Task directions:
The string "that" appears in some lines of the data. Report how many, with no other words.
- Opening Delimiter -
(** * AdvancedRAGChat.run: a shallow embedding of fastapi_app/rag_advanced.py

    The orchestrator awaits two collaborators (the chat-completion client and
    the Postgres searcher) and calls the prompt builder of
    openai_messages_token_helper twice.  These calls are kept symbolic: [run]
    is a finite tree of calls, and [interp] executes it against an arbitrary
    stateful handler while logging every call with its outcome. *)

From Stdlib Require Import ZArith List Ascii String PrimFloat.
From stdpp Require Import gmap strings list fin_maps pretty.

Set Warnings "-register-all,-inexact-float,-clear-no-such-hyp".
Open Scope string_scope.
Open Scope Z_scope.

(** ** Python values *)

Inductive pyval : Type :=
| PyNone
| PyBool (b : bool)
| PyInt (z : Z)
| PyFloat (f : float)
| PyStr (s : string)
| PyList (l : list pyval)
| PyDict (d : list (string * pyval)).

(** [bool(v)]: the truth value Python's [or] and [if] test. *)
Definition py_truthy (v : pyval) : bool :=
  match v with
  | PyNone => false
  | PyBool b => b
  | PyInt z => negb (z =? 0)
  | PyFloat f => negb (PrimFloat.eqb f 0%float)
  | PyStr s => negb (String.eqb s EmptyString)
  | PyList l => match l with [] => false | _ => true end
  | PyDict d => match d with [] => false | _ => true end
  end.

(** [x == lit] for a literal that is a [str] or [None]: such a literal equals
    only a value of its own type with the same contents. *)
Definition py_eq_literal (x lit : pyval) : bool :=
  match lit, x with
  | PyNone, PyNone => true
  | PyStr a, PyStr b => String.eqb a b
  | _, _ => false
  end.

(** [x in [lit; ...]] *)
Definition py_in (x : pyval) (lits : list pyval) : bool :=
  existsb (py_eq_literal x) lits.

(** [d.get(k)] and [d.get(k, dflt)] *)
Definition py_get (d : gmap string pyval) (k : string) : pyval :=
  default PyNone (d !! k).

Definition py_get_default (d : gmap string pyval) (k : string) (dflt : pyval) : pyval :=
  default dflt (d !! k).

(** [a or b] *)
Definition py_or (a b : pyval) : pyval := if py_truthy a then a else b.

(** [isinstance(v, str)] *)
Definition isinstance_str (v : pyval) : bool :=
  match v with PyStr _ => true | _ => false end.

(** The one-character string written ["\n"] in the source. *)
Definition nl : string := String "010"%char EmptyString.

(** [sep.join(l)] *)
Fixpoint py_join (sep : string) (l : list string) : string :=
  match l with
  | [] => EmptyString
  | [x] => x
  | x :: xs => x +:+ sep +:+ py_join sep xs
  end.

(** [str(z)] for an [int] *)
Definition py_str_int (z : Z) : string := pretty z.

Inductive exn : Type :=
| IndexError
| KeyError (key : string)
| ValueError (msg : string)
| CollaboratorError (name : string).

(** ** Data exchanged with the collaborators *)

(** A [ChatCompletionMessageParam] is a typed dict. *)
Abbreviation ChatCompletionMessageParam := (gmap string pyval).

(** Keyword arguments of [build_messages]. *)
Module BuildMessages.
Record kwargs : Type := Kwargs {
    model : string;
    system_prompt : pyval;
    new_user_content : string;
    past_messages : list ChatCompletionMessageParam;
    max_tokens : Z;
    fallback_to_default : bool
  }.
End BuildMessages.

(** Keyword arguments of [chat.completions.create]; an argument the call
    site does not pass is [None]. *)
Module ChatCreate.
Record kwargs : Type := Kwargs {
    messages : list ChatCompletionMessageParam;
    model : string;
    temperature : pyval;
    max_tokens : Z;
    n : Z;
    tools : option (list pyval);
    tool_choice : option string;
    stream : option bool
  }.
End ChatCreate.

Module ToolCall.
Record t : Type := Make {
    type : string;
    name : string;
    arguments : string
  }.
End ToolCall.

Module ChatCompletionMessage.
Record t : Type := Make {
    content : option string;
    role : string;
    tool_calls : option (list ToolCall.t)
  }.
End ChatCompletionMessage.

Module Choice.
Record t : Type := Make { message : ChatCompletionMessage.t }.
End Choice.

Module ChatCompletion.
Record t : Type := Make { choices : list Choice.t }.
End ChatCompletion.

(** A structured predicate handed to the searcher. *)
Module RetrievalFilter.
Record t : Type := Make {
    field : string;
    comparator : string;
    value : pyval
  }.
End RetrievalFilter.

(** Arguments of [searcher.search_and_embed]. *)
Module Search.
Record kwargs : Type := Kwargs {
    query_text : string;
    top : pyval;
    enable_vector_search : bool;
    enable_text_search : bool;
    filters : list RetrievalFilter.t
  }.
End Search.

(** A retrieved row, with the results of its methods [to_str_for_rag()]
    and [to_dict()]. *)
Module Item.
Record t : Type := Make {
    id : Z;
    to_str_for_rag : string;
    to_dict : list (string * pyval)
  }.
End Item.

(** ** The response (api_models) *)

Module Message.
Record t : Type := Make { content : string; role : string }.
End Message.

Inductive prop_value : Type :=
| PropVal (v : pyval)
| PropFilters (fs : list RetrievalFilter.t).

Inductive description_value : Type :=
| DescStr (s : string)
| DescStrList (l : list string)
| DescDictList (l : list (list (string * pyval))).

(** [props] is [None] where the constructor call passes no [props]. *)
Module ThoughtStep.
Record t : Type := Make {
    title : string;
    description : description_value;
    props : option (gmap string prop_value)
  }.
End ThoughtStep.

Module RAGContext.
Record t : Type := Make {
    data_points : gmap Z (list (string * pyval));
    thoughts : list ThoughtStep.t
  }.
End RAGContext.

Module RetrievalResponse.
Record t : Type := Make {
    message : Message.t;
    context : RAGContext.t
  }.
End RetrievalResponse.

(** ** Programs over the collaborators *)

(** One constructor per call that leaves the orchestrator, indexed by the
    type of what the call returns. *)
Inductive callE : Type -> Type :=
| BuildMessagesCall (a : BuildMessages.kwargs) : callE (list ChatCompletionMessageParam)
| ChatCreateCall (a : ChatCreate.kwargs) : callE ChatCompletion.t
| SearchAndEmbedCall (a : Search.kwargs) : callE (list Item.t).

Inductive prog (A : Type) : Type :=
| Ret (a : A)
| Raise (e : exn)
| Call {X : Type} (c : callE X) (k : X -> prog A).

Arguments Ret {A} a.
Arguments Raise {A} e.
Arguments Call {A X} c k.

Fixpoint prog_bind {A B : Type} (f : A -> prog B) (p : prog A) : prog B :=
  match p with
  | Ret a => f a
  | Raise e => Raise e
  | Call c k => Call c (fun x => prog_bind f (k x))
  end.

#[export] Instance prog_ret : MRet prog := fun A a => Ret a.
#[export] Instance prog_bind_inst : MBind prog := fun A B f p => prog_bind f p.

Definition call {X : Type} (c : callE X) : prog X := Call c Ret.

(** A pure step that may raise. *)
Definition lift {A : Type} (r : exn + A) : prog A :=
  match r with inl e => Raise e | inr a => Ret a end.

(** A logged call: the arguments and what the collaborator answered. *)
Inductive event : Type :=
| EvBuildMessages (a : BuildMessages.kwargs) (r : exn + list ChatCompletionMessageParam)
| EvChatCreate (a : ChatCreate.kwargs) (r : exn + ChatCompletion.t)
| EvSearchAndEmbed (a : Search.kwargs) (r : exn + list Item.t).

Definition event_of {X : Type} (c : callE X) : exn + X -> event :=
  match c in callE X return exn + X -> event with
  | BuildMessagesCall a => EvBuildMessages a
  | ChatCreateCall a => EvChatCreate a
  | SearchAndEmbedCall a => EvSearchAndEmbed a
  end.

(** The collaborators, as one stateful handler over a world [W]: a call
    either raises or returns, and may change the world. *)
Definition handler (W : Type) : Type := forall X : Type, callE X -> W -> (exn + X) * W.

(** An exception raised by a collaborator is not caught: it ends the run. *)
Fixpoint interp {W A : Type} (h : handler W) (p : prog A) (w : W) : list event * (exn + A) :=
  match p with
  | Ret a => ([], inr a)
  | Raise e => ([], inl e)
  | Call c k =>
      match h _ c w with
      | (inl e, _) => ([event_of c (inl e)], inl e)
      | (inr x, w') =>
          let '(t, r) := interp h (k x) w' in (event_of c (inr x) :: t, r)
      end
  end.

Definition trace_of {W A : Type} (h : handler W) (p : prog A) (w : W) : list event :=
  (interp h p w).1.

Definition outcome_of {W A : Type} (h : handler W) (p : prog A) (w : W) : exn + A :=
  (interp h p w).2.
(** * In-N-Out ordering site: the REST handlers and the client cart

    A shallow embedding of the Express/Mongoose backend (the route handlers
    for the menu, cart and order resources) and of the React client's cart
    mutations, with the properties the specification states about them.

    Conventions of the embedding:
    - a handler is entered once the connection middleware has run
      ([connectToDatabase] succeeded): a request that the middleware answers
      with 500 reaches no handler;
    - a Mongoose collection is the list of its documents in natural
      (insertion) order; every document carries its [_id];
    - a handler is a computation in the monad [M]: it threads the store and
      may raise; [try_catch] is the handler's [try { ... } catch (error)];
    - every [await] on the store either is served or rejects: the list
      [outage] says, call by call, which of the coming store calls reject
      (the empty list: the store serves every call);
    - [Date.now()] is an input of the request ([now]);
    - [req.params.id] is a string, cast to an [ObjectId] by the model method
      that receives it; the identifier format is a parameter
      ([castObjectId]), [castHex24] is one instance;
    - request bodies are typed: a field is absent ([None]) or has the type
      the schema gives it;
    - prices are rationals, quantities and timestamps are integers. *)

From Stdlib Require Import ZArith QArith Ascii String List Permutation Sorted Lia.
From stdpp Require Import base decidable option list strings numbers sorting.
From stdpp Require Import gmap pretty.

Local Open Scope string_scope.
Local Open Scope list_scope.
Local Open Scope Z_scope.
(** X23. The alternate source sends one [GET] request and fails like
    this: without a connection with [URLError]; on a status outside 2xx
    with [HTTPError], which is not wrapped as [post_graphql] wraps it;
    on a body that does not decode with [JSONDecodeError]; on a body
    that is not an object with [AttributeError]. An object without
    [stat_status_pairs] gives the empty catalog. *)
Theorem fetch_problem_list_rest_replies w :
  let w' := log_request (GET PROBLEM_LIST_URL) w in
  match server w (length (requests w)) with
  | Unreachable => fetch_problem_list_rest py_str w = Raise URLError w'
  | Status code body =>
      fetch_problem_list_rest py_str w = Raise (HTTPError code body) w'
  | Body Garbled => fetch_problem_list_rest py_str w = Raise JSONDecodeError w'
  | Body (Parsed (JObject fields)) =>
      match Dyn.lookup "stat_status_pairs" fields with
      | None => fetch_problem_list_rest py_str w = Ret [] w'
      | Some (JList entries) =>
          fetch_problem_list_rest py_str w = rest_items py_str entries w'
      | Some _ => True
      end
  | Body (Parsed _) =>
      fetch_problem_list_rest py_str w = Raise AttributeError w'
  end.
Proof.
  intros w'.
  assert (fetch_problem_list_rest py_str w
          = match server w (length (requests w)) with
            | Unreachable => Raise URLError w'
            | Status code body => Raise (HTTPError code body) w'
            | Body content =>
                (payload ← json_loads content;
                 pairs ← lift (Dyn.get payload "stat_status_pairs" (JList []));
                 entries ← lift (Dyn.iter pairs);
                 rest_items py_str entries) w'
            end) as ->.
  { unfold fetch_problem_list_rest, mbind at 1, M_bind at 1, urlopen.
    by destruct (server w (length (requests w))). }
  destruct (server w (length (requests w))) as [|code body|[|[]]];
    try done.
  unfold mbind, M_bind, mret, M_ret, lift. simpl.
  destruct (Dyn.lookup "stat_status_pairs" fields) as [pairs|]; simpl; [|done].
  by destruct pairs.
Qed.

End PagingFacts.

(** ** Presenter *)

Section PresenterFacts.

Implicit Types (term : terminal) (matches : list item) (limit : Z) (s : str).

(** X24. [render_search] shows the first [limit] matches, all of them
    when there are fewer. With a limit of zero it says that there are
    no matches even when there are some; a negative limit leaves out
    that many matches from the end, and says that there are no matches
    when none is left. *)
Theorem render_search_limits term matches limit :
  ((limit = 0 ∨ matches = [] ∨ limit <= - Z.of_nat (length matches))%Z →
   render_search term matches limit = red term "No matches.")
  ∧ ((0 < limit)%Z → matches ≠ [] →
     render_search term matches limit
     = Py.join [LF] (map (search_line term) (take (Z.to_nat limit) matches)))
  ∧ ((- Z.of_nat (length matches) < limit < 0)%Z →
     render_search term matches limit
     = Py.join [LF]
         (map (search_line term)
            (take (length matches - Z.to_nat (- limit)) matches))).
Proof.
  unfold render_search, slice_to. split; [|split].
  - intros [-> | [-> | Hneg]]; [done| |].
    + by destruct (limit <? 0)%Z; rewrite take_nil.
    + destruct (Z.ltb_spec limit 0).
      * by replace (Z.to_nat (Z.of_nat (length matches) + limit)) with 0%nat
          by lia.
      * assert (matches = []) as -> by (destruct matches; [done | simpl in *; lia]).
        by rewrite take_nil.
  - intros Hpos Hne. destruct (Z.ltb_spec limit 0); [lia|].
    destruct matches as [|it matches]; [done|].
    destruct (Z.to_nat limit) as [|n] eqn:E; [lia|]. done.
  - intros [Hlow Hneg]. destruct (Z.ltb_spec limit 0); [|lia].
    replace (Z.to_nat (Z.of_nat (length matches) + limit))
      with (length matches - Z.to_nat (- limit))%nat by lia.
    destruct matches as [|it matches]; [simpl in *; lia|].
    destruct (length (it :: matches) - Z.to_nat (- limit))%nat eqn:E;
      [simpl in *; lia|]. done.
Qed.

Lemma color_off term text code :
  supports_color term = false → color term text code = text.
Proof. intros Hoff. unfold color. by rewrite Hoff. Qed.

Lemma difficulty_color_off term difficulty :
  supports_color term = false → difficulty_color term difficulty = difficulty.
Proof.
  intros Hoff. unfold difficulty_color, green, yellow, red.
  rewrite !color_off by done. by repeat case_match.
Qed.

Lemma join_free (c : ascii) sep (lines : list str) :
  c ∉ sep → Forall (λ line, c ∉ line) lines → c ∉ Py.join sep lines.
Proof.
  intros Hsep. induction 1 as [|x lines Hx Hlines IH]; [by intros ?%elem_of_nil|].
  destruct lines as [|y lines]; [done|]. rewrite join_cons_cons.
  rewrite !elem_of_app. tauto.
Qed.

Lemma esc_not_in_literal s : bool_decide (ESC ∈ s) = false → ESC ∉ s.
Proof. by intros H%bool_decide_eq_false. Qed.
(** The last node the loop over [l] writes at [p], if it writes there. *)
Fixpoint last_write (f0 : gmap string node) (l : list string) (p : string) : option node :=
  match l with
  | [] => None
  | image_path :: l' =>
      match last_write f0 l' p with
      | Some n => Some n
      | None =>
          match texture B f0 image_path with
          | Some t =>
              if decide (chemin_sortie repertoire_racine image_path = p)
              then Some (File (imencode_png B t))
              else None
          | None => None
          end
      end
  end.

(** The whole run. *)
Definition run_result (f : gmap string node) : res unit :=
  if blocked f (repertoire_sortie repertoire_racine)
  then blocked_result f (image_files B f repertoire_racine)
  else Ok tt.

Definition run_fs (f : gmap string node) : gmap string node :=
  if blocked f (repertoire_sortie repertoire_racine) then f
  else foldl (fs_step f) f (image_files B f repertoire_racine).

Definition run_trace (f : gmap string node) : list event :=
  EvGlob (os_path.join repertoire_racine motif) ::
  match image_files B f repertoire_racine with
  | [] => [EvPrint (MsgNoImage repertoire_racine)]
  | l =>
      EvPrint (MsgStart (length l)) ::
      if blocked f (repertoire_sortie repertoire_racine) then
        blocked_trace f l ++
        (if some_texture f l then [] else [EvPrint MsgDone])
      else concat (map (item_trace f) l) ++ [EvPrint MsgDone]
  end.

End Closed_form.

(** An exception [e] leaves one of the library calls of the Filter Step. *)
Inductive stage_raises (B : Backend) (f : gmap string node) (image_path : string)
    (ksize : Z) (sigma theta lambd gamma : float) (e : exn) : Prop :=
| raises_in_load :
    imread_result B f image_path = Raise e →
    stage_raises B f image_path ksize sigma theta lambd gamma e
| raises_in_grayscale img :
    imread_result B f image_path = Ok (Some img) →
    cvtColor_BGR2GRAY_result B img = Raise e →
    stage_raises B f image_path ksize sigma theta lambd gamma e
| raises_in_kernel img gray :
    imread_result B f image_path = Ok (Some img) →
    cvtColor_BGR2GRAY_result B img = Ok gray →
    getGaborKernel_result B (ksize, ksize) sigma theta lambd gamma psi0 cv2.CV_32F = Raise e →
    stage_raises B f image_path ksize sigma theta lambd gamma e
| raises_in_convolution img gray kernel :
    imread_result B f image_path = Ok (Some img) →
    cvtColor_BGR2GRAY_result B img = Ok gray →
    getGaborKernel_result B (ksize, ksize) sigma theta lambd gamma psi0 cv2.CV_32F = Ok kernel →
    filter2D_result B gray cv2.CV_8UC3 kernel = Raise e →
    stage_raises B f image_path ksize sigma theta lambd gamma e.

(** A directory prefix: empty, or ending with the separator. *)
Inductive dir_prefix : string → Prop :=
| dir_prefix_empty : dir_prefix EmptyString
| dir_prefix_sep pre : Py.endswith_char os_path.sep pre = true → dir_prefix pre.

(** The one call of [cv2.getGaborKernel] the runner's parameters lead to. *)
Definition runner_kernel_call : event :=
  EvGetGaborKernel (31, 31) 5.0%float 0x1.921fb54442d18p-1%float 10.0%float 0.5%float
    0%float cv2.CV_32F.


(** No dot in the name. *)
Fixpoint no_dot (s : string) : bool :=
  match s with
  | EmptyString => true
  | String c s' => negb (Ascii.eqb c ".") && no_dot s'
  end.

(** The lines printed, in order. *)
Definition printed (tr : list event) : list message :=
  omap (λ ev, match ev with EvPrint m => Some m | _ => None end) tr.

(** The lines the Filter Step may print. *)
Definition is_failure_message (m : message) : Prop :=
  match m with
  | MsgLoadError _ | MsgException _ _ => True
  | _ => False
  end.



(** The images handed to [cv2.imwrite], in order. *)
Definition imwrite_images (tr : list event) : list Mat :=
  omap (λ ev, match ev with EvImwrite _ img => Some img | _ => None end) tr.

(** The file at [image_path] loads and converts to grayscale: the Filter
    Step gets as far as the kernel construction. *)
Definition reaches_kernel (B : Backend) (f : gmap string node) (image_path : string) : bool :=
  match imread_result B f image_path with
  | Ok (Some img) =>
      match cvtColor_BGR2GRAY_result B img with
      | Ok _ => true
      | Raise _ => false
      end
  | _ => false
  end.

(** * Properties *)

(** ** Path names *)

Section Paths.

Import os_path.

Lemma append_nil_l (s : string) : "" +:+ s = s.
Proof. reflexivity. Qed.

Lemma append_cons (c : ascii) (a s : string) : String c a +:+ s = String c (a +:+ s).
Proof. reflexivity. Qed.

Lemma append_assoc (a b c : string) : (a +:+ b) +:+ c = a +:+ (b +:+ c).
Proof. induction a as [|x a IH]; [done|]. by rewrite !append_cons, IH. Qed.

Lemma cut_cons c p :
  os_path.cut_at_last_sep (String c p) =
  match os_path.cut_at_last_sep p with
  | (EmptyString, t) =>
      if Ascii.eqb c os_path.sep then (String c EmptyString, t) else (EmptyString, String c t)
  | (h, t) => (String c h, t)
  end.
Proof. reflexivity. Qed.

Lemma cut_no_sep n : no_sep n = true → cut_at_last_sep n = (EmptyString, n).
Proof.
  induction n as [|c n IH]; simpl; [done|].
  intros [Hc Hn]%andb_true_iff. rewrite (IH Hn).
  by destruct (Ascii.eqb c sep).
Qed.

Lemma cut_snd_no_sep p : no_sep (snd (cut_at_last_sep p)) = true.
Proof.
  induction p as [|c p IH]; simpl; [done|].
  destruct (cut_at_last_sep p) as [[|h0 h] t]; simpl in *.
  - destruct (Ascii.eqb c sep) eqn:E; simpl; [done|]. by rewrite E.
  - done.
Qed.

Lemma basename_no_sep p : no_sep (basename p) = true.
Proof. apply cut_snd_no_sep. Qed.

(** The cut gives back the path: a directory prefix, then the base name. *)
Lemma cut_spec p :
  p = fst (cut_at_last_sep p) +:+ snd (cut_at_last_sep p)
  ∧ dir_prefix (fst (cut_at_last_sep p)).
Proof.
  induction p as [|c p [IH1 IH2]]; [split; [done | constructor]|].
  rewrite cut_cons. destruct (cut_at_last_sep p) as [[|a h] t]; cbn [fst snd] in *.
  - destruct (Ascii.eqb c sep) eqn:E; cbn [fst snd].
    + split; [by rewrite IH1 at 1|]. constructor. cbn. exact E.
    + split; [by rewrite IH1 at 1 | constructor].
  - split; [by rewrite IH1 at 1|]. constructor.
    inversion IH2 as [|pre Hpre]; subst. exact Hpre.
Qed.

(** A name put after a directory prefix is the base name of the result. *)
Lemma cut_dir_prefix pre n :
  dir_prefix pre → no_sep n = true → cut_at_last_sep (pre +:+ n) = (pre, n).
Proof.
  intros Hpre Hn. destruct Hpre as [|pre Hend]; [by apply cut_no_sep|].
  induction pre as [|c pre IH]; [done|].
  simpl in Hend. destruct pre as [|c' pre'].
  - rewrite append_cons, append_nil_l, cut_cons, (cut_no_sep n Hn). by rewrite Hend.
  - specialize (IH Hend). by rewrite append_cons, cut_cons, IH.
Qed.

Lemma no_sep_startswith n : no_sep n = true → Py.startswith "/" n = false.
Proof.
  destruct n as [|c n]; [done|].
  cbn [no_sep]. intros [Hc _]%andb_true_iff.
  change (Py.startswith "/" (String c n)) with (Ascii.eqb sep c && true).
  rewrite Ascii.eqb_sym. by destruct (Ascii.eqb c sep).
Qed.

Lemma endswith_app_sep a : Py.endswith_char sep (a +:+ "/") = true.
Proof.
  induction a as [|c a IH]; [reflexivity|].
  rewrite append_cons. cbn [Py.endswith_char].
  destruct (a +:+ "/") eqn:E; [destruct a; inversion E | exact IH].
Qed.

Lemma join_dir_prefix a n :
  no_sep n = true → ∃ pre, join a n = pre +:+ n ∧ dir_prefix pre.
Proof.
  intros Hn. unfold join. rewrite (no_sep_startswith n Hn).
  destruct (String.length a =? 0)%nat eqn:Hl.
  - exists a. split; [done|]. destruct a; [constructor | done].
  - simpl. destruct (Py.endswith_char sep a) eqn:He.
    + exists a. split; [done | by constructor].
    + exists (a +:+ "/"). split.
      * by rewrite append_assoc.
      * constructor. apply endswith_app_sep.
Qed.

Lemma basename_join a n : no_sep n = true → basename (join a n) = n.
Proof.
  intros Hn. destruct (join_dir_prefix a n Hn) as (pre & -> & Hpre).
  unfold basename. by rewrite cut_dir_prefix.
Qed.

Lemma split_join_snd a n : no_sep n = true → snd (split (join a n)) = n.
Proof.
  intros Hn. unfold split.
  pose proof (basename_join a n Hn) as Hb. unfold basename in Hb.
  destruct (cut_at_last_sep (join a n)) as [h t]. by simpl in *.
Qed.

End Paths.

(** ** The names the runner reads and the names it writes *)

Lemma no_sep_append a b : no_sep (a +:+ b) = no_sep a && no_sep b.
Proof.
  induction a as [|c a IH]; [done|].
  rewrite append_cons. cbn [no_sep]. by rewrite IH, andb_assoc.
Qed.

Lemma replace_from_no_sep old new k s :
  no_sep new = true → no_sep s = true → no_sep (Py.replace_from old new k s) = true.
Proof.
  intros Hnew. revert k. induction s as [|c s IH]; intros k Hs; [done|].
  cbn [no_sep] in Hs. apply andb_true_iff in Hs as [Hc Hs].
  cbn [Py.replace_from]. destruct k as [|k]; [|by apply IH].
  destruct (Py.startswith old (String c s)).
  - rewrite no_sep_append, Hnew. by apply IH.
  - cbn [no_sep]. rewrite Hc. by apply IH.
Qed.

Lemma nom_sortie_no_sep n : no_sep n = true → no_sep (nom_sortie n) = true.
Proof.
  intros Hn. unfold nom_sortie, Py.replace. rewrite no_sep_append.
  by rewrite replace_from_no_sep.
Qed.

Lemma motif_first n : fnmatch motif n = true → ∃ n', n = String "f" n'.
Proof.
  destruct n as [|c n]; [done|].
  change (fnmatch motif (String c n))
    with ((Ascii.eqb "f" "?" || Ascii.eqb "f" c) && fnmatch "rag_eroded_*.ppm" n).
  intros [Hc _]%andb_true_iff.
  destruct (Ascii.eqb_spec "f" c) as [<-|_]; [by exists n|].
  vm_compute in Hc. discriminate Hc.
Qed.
- Closing Delimiter -
Finished exercise:
9